**Instructions for the task:**
Search each line below for "held", then return the lines where it appears.

Stored data entries:
Lemma take_prefix_le {A} (l k : list A) m n : take m l `prefix_of` k -> (n <= m)%nat -> take n l `prefix_of` k.
Proof.
  intros H Hn. trans (take m l); [|done]. rewrite <- (Nat.min_l n m) by lia. rewrite <- take_take. apply take_prefix.
Qed.

Lemma take_prefix_eq {A} (l k : list A) n : (n <= length l)%nat -> take n l `prefix_of` k <-> take n k = take n l.
Proof.
  intros Hn. split.
  - intros H. rewrite (prefix_take _ _ n H) by (rewrite length_take; lia). by rewrite take_take, Nat.min_id.
  - intros <-. apply take_prefix.
Qed.

Lemma take_S_lookup {A} (l k : list A) n x : take (S n) l = take (S n) k -> l !! n = Some x -> k !! n = Some x.
Proof. intros E H. rewrite <- (lookup_take_lt k (S n) n), <- E, lookup_take_lt by lia. done. Qed.

Lemma take_lookup_lt {A} (l k : list A) n i x :
  take n l `prefix_of` k -> (i < n)%nat -> l !! i = Some x -> k !! i = Some x.
Proof. intros H Hi Hx. eapply prefix_lookup_Some; [|exact H]. by rewrite lookup_take_lt. Qed.

Lemma last_lookup_pred {A} (l : list A) x : list.last l = Some x -> l !! pred (length l) = Some x.
Proof. by rewrite last_lookup. Qed.

Section invariant.
Context (members : list Node).
Implicit Types (R : gmap Z Reign) (A : list (string * Z * nat)) (s : State).

(** ** What is said of a log, given the reigns *)

(** Up to each of its entries the log is that of the leader of the entry's
    term, and no term exceeds [T]. *)
Definition traced R (T : Z) (l : list LogEntry) : Prop :=
  forall k e, l !! k = Some e ->
    (e_Term e <= T)%Z /\ exists g, R !! e_Term e = Some g /\ take (S k) l = take (S k) (g_log g).

(** [l] has the first [k] entries of the leader of term [t]. *)
Definition held R (t : Z) (k : nat) (l : list LogEntry) : Prop :=
  exists g, R !! t = Some g /\ (k <= length (g_log g))%nat /\ take k (g_log g) `prefix_of` l.

(** The leader of term [t1] was elected without them. *)
Definition lacking R (t : Z) (k : nat) (t1 : Z) : Prop :=
  exists g g1, R !! t = Some g /\ (k <= length (g_log g))%nat /\ R !! t1 = Some g1 /\
    ~ take k (g_log g) `prefix_of` g_init g1.

Definition kept R (t : Z) (k : nat) (T : Z) (l : list LogEntry) : Prop :=
  held R t k l \/ exists t1, (t < t1 <= T)%Z /\ lacking R t k t1.

(** Index [k] of the leader of term [t] has an entry of that term. *)
Definition live R (t : Z) (k : nat) : Prop :=
  exists g e, R !! t = Some g /\ (0 < k)%nat /\ g_log g !! pred k = Some e /\ e_Term e = t.

Definition acked A (p : string) (t : Z) (k : nat) : Prop := exists m, (k <= m)%nat /\ (p, t, m) ∈ A.

Definition committed R A (t : Z) (k : nat) : Prop :=
  live R t k /\ exists q, quorum members q /\ forall p, p ∈ q -> acked A p t k.

(** The first [c] entries of [l] are committed, in a term up to [T]. *)
Definition known R A (T : Z) (l : list LogEntry) (c : nat) : Prop :=
  c = 0%nat \/ exists t k, committed R A t k /\ (t <= T)%Z /\ (c <= k)%nat /\ held R t c l.

(** ** The invariant *)
Record safe s : Prop := {
  sf_peer p x : s_peers s !! p = Some x ->
    (0 <= p_term x)%Z /\ traced (s_reigns s) (p_term x) (p_log x) /\
    known (s_reigns s) (s_acks s) (p_term x) (p_log x) (p_commit x);
  sf_leader p x : s_peers s !! p = Some x -> p_role x = Leader ->
    exists g, s_reigns s !! p_term x = Some g /\ g_owner g = p /\ g_log g = p_log x;
  sf_candidate p x : s_peers s !! p = Some x -> p_role x = Candidate ->
    s_stood s !! (p_term x, p) = Some (p_log x) /\ forall g, s_reigns s !! p_term x = Some g -> g_owner g <> p;
  sf_vote p t c : (p, (t, c)) ∈ s_votes s ->
    (exists x, s_peers s !! p = Some x /\ (t <= p_term x)%Z) /\ is_Some (s_stood s !! (t, c));
  sf_once p t c c' : (p, (t, c)) ∈ s_votes s -> (p, (t, c')) ∈ s_votes s -> c = c';
  sf_stood t c cl : s_stood s !! (t, c) = Some cl ->
    (0 < t)%Z /\ traced (s_reigns s) (t - 1) cl /\ exists x, s_peers s !! c = Some x /\ (t <= p_term x)%Z;
  sf_reign t g : s_reigns s !! t = Some g ->
    (0 < t)%Z /\ traced (s_reigns s) t (g_log g) /\ g_init g `prefix_of` g_log g /\
    s_stood s !! (t, g_owner g) = Some (g_init g);
  sf_elected t g : s_reigns s !! t = Some g -> exists q, quorum members q /\ forall p, p ∈ q ->
    (p, (t, g_owner g)) ∈ s_votes s /\
    forall t0 k, acked (s_acks s) p t0 k -> live (s_reigns s) t0 k -> (t0 < t)%Z ->
      kept (s_reigns s) t0 k (t - 1) (g_init g);
  sf_vote_ack p t c cl t0 k : (p, (t, c)) ∈ s_votes s -> s_stood s !! (t, c) = Some cl ->
    acked (s_acks s) p t0 k -> live (s_reigns s) t0 k -> (t0 < t)%Z -> kept (s_reigns s) t0 k t cl;
  sf_ack p t k : (p, t, k) ∈ s_acks s ->
    exists g x, s_reigns s !! t = Some g /\ (k <= length (g_log g))%nat /\
      s_peers s !! p = Some x /\ (t <= p_term x)%Z;
  sf_kept p x t k : s_peers s !! p = Some x -> acked (s_acks s) p t k ->
    kept (s_reigns s) t k (p_term x) (p_log x);
  sf_said t c : (t, c) ∈ s_said s ->
    exists g, s_reigns s !! t = Some g /\ known (s_reigns s) (s_acks s) t (g_log g) c
}.

(** ** Growing reigns *)
Definition ext R R' : Prop :=
  forall t g, R !! t = Some g -> exists g', R' !! t = Some g' /\ g_owner g' = g_owner g /\ g_init g' = g_init g /\
    g_log g `prefix_of` g_log g'.

Lemma ext_refl R : ext R R.
Proof. intros t g H. by exists g. Qed.

Lemma traced_mono R R' T T' l : ext R R' -> (T <= T')%Z -> traced R T l -> traced R' T' l.
Proof.
  intros HE HT H k e Hk. destruct (H k e Hk) as (Ht & g & Hg & E). split; [lia|].
  destruct (HE _ _ Hg) as (g' & Hg' & _ & _ & Hp). exists g'. split; [done|]. rewrite E. symmetry. apply prefix_take; [done|].
  apply lookup_lt_Some in Hk. apply (f_equal length) in E. rewrite !length_take in E. lia.
Qed.

Lemma traced_ext R R' T l : ext R R' -> traced R T l -> traced R' T l.
Proof. intros HE H. by apply (traced_mono R R' T T). Qed.

Lemma traced_prefix R T l l' : traced R T l' -> l `prefix_of` l' -> traced R T l.
Proof.
  intros H Hp k e Hk. destruct (H k e) as (Ht & g & Hg & E); [by eapply prefix_lookup_Some|]. split; [done|].
  exists g. split; [done|]. rewrite <- E. symmetry. apply prefix_take; [done|]. apply lookup_lt_Some in Hk. lia.
Qed.

Lemma held_mono R R' t k l l' : ext R R' -> held R t k l -> l `prefix_of` l' -> held R' t k l'.
Proof.
  intros HE (g & Hg & Hk & Hp) Hl. destruct (HE _ _ Hg) as (g' & Hg' & _ & _ & Hgp). exists g'.
  split; [done|]. split; [apply prefix_length in Hgp; lia|]. rewrite (prefix_take _ _ _ Hgp Hk). by trans l.
Qed.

**Exercise solution:**
Definition held R (t : Z) (k : nat) (l : list LogEntry) : Prop :=
  held R t k l \/ exists t1, (t < t1 <= T)%Z /\ lacking R t k t1.
  c = 0%nat \/ exists t k, committed R A t k /\ (t <= T)%Z /\ (c <= k)%nat /\ held R t c l.
Lemma held_mono R R' t k l l' : ext R R' -> held R t k l -> l `prefix_of` l' -> held R' t k l'.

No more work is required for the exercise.